Leaning over the target’s body, he looked over his shoulder at the security team leader. “This will be the worst one yet. How anyone can allow themselves to reach a state like this is beyond me. And for a prospective subject, with his genetic potential, the waste of it is offensive to me.”
“Tall guy, too,” the Marines Lieutenant said. “Six-five, right? Taller than most of the others. That’s weird, right? I thought they were identical.”
“Environmental factors create the individual variation,” the Surgeon explained, sighing at the ignorance of the military mind. “This one ingested more calories from a very early—”
The patient groaned and waved a fat hand up in the air. The surgeon jumped back, the slab of a fist whooshing past his face.
“What the hell?” the Surgeon shouted. “What did you give him?”
Both anesthetists approached to examine the groaning patient. “Just an involuntary—”
The target opened his eyes, took one look around, shouted in fear and threw himself out of his bed in a mass of quivering flesh.
The Tac Surgeon ducked aside as his surgical team scattered, crying out as the man threw them aside as if they were children. The Lieutenant shouted to his Marines, drew his electroshock pistol and shot the man in his quivering, flabby back. It seemed to only drive the man into a wilder frenzy. He was a head taller than anyone in the infiltration team, even the Marines, and three times the weight. The target tossed the gurney over as if it was nothing.
The Surgeon fell into a stack of computer equipment, the cases of the machines tumbled down onto his head, slicing open his scalp.

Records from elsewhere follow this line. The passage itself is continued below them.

Lemma allocate_single_ok m req shared :
  rm_ok m -> req_ok req ->
  match req with RC_LegacyIrq _ | RC_KvmMemSlot _ _ => True | _ => False end ->
  exists o m', allocate_resource m req shared = Ret (o, m') /\ rm_ok m' /\
    match o with
    | None => m' = m
    | Some res => satisfies shared req res /\ claim_in res /\ claim_granted m m' res
    end.
Proof.
  intros Hm Hreq Hs. unfold allocate_resource.
  destruct req as [| | |irq| | | |slot sz]; try done; clear Hs; cbn in Hreq.
  - unfold allocate_legacy_irq. destruct shared; [by exists (Some (LegacyIrq SHARED_IRQ)), m|].
    destruct irq as [v|]; [destruct (Z.eqb_spec v SHARED_IRQ); [by exists None, m|]|].
    1: destruct (take_ok m KIrq (with_max (with_min (Constraint_new 1) v) v) Hm)
      as ([r|]&p&E&Hok&Ho); [split_and!; cbn; ulia| | ].
    3: destruct (take_ok m KIrq (Constraint_new 1) Hm) as ([r|]&p&E&Hok&Ho); [split_and!; cbn; ulia| | ].
    all: cbn [granted pool_take pool_of] in E; rewrite E; cbn; eexists _, _; (split; [done|]); (split; [done|]); try done.
    all: destruct Ho as ((?&Hr&?&?&?)&Hlo&Hhi&Hg); destruct r as [rn rx]; cbn in *.
    all: rewrite as_u32_small by (unfold IRQ_BASE, IRQ_MAX in *; ulia).
    all: unfold claim_in, claim_granted; cbn; replace rx with rn in * by lia.
    all: assert (rn <> SHARED_IRQ) by (unfold SHARED_IRQ; lia).
    all: destruct (Z.eqb_spec rn SHARED_IRQ); [done|]; split_and!; auto; cbn; lia.
  - unfold allocate_kvm_mem_slot. destruct Hreq as [Hsz Hslot].
    destruct (take_ok m KSlot match slot with
       | Some v => with_max (with_min (Constraint_new sz) v) v | None => Constraint_new sz end Hm)
      as ([r|]&p&E&Hok&Ho); [destruct slot; split_and!; cbn; ulia| | ].
    all: cbn [granted pool_take pool_of] in E; rewrite E; cbn; eexists _, _; (split; [done|]); (split; [done|]); try done.
    destruct Ho as (Hmeet&Hlo&Hhi&Hg); destruct r as [rn rx]; cbn in *.
    assert (rx = rn /\ match slot with Some s => rn = s | None => True end) as [-> Hv].
    { destruct slot; destruct Hmeet as (?&?&?&?&?); cbn in *; lia. }
    rewrite as_u32_small by ulia. unfold claim_in, claim_granted. cbn. split_and!; auto; cbn; lia.
Qed.

Lemma allocate_resource_ok m req shared :
  rm_ok m -> req_ok req ->
  exists o m', allocate_resource m req shared = Ret (o, m') /\ rm_ok m' /\
    match o with
    | None => m' = m
    | Some res => satisfies shared req res /\ claim_in res /\ claim_granted m m' res
    end.
Proof.
  intros Hm Hreq. destruct req;
    auto using allocate_addr_ok, allocate_irq_ok, allocate_single_ok.
Qed.
End facts.
(* ===== verification/VsockMuxer.v ===== *)
(** * The vsock muxer

    Model of src/dragonball/dbs_virtio_devices/src/vsock/muxer: the RX queue
    (muxer_rxq.rs), the kill queue (muxer_killq.rs) and the muxer itself
    (muxer_impl.rs).  What the muxer asks the system is an argument of its
    operations: [clock], the successive readings of [Instant::now], and [ctl],
    whether the successive calls of [epoll::ctl] succeeded.  The host streams
    and backends are instances of their traits; the order in which the hash map
    of connections is walked is a parameter. *)
From stdpp Require Import pretty.
From S2P Require Import Prelude VsockTxBuf VsockConn VsockPort.

Definition MAX_CONNECTIONS : nat := 1023.
Definition MUXER_RXQ_SIZE : nat := 256.
Definition MUXER_KILLQ_SIZE : nat := 128.

Record ConnMapKey := mkKey { k_local_port : Z; k_peer_port : Z }.

#[global] Instance ConnMapKey_eq_dec : EqDecision ConnMapKey.
Proof. solve_decision. Defined.

#[global] Instance ConnMapKey_countable : Countable ConnMapKey.
Proof.
  refine (inj_countable' (fun k => (k_local_port k, k_peer_port k)) (fun p => mkKey p.1 p.2) _).
  by intros [].
Defined.

#[global] Instance VsockBackendType_countable : Countable VsockBackendType.
Proof.
  refine (inj_countable' (fun t => match t with UnixStream => 0 | Tcp => 1 | Inner => 2
      | HybridStream => 3 end%nat)
    (fun n => match n with 0 => UnixStream | 1 => Tcp | 2 => Inner | _ => HybridStream end%nat) _).
  by intros [].
Defined.

Inductive MuxerRx :=
| ConnRx (key : ConnMapKey)
| RstPkt (local_port peer_port : Z).

#[global] Instance MuxerRx_eq_dec : EqDecision MuxerRx.
Proof. solve_decision. Defined.

Definition is_conn_rx (rx : MuxerRx) : bool := match rx with ConnRx _ => true | _ => false end.

(** ** The RX queue *)

Record MuxerRxQ := mkRxQ { rxq_q : list MuxerRx; rxq_synced : bool }.

Definition rxq_default : MuxerRxQ := mkRxQ [] true.

Definition rxq_is_full (q : MuxerRxQ) : bool := (length (rxq_q q) =? MUXER_RXQ_SIZE)%nat.
Definition rxq_is_empty (q : MuxerRxQ) : bool := (length (rxq_q q) =? 0)%nat.

(** The [for] loop over the mutable reverse iterator: the first connection key
    from the back is replaced. *)
Fixpoint replace_first_conn (rx : MuxerRx) (l : list MuxerRx) : option (list MuxerRx) :=
  match l with
  | [] => None
  | x :: l' =>
      if is_conn_rx x then Some (rx :: l')
      else option_map (cons x) (replace_first_conn rx l')
  end.

Definition rxq_push (q : MuxerRxQ) (rx : MuxerRx) : bool * MuxerRxQ :=
  if rxq_synced q && negb (rxq_is_full q) then (true, mkRxQ (rxq_q q ++ [rx]) (rxq_synced q))
  else match rx with
  | RstPkt _ _ =>
      match replace_first_conn rx (reverse (rxq_q q)) with
      | Some l => (true, mkRxQ (reverse l) false)
      | None => (false, q)
      end
  | ConnRx _ => (false, mkRxQ (rxq_q q) false)
  end.

Definition rxq_peek (q : MuxerRxQ) : option MuxerRx := head (rxq_q q).
Definition rxq_pop (q : MuxerRxQ) : option MuxerRx * MuxerRxQ :=
  (head (rxq_q q), mkRxQ (tail (rxq_q q)) (rxq_synced q)).

(** ** The kill queue *)

Record MuxerKillQItem := mkKillItem { ki_key : ConnMapKey; ki_time : Z }.

Record MuxerKillQ := mkKillQ { killq_q : list MuxerKillQItem; killq_synced : bool }.

Definition killq_default : MuxerKillQ := mkKillQ [] true.

Definition killq_is_full (q : MuxerKillQ) : bool := (length (killq_q q) =? MUXER_KILLQ_SIZE)%nat.
Definition killq_is_empty (q : MuxerKillQ) : bool := (length (killq_q q) =? 0)%nat.

Definition killq_push (q : MuxerKillQ) (key : ConnMapKey) (kill_time : Z) : MuxerKillQ :=
  if negb (killq_synced q) || killq_is_full q then mkKillQ (killq_q q) false
  else mkKillQ (killq_q q ++ [mkKillItem key kill_time]) (killq_synced q).

Definition killq_pop (q : MuxerKillQ) (now : Z) : option ConnMapKey * MuxerKillQ :=
  match killq_q q with
  | item :: l => if ki_time item <? now then (Some (ki_key item), mkKillQ l (killq_synced q)) else (None, q)
  | [] => (None, q)
  end.
Lemma closing_notify c ev c' r s :
  conn_ok c -> no_response c -> closing r s (vc_state c) -> conn_notify c ev = Ret c' ->
  no_response c' /\ closing r s (vc_state c').
Proof.
  intros Hok Hn Hc E. unfold conn_notify in E.
  set (c1 := if EPOLLIN ev || EPOLLHUP ev then insert_rx c Rw else c) in *.
  assert (Hok1 : conn_ok c1) by (unfold c1; destruct (_ || _); auto using insert_rx_ok).
  assert (N1 : no_response c1) by (unfold c1; destruct (_ || _); [by apply no_response_insert|done]).
  assert (S1 : closing r s (vc_state c1)) by (unfold c1; by destruct (_ || _)).
  assert (Hkill : forall c, no_response c -> no_response (kill c) /\ closing r s (vc_state (kill c))).
  { intros c0 H0'. split; [|done]. by apply no_response_insert. }
  destruct (EPOLLOUT ev && _); [by injection E as <-|].
  apply outcome_bind_Ret in E as (c2&E2&E). injection E as <-.
  assert (no_response c2 /\ closing r s (vc_state c2)) as [N2 S2].
  { destruct (EPOLLOUT ev); [|by injection E2 as <-]. unfold notify_out in E2.
    apply outcome_bind_Ret in E2 as ([[rr b] w]&_&E2). cbn zeta in E2.
    match type of E2 with match ?m with pair n c => _ end = _ => set (nc := m) in E2 end.
    assert (no_response nc.2 /\ closing r s (vc_state nc.2)) as [N3 S3].
    { subst nc. destruct rr as [n|[|[]|]]; try destruct (negb _); cbn [snd];
        try (by apply Hkill); by split. }
    destruct nc as [n c3]. cbn [fst snd] in *. injection E2 as <-.
    destruct (_ && _); [split; [by apply no_response_insert|done]|].
    destruct (peer_needs_credit_update _); [split; [by apply no_response_insert|done]|by split]. }
  destruct (_ && _ && _); [by apply Hkill|done].
Qed.
Lemma closing_send c p now c' r s :
  conn_ok c -> pkt_ok p -> no_response c -> closing r s (vc_state c) ->
  conn_send_pkt c p now = Ret c' -> no_response c' /\ closing r s (vc_state c').
Proof.
  intros Hok Hp Hn Hc E. unfold conn_send_pkt in E.
  set (c1 := set_peer_credit c (buf_alloc p) (fwd_cnt p)) in *.
  assert (Hok1 : conn_ok c1) by (by apply set_peer_ok).
  assert (N1 : no_response c1) by (by apply (no_response_pending c)).
  assert (S1 : closing r s (vc_state c1)) by done. clearbody c1. clear c Hok Hn Hc.
  assert (Hkill : forall c, no_response c -> no_response (kill c) /\ closing r s (vc_state (kill c))).
  { intros c0 H0'. split; [|done]. by apply no_response_insert. }
  assert (Hins : forall c it, it <> Response -> no_response c -> closing r s (vc_state c) ->
    no_response (insert_rx c it) /\ closing r s (vc_state (insert_rx c it))).
  { intros. split; [by apply no_response_insert|done]. }
  pose proof S1 as S1'. destruct (vc_state c1) as [| | | |ro so| ] eqn:Es; try done; cbn [andb] in E.
  - injection E as <-. by rewrite Es.
  - destruct (negb so) eqn:Eso.
    + destruct so; [done|]. cbn [andb] in E. destruct (op p =? VSOCK_OP_RW).
      * unfold send_rw in E. destruct (pkt_buf p) as [buf|]; [|injection E as <-; by rewrite Es].
        destruct (_ <? _); [done|].
        destruct (send_bytes_moves c1 (take (Z.to_nat (pkt_len p)) buf) Hok1)
          as (rr&c2&E2&Hok2&Hst&_&Hpd&_). rewrite E2 in E.
        assert (N2 : no_response c2) by (by apply (no_response_pending c1)).
        assert (S2 : closing r s (vc_state c2)) by (by rewrite Hst, Es).
        destruct rr as [u|[|e|e]]; injection E as <-; auto.
        -- destruct (peer_needs_credit_update c2); auto.
        -- destruct (negb (vc_keep c2)); auto.
      * destruct (op p =? VSOCK_OP_SHUTDOWN); [|destruct (op p =? VSOCK_OP_CREDIT_REQUEST)];
          injection E as <-; [|apply Hins; [done|done|by rewrite Es]|by rewrite Es].
        destruct (_ && _ && _); [apply Hins; auto|split; [done|]]; cbn in *; destruct ro, r; intuition (auto; congruence).
    + destruct so; [|done]. cbn [andb] in E.
      destruct (op p =? VSOCK_OP_SHUTDOWN);
          injection E as <-; [|by rewrite Es].
      destruct (_ && _ && _); [apply Hins; auto|split; [done|]]; cbn in *; destruct ro, r; intuition (auto; congruence).
  - injection E as <-. by rewrite Es.
Qed.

In the end, despite the Marines’ attempts to wrestle the stumbling, wild, half-drugged and stunned man, it was his own size that brought him down. The sedatives and panic helped to wear him out and within a few seconds, he was wheezing and slowing. He fell quite suddenly, falling across the upended gurney, buckling and snapping the steel tube frame.
Everyone stood looking at each other, breathing deeply.
“Help me up, you fools,” the Surgeon commanded the anesthetists, who cleared the pile of fallen cases from him and heaved him up to his feet. “When we’re done here today, you two incompetent fools will be finished.”
“Men as overweight as this one are difficult to judge—”
“Save your excuses or I’ll operate on you next. I’ll ta
ke your legs and leave you in India, how would you like that? Just get him up and onto the gurney.”
The gurney was beyond repair.
“Can’t you operate on his bed?” the Lieutenant said.
The Surgeon did not bother to hide his contempt. “I need a completely stable platform for the procedure. Do you have any idea how precise you have to be when you sever a man’s spinal cord? No, we’ll have to call this off.”
The Lieutenant scratched his jaw. “What about that giant-ass Avar Chair?”
The Surgeon hesitated. Then laughed. Perhaps the military mind was not so useless after all.
“Get your Marines to help heave him into it,” the Tac Surgeon commanded the Lieutenant. “And hurry. We have a long set of procedures ahead of us and the shuttle launches in twelve hours.”
While the target’s mind was downloading, the Surgeon removed great chunks of body fat. The bio-waste bins filled up right away and the blood suction pumps kept clogging up. After a while, the Surgeon just started flinging globs of adipose tissue onto the floor. Most of the UNOP Marines found excuses to leave the room at that point but the Lieutenant stayed, seemingly unconcerned. Hours later, he woke the target up.
“What’s happening?” Rama Seti mumbled.
The patient no longer had control of most of his body but the Surgeon had not yet severed the connection to his diaphragm. It was unlikely that the patient’s eyes worked but he knew the young man could hear and probably retained a sense of smell, that most primal of senses. Machines beeped, plastic crinkled as the people around him walked here and there. A machine sucked and gurgled. Despite the apartment’s expensive air-conditioning system, the room reeked of the hot metallic stink of surgery. It must have been really quite disorienting for the patient and the Surgeon felt a momentary, faint pang of empathy.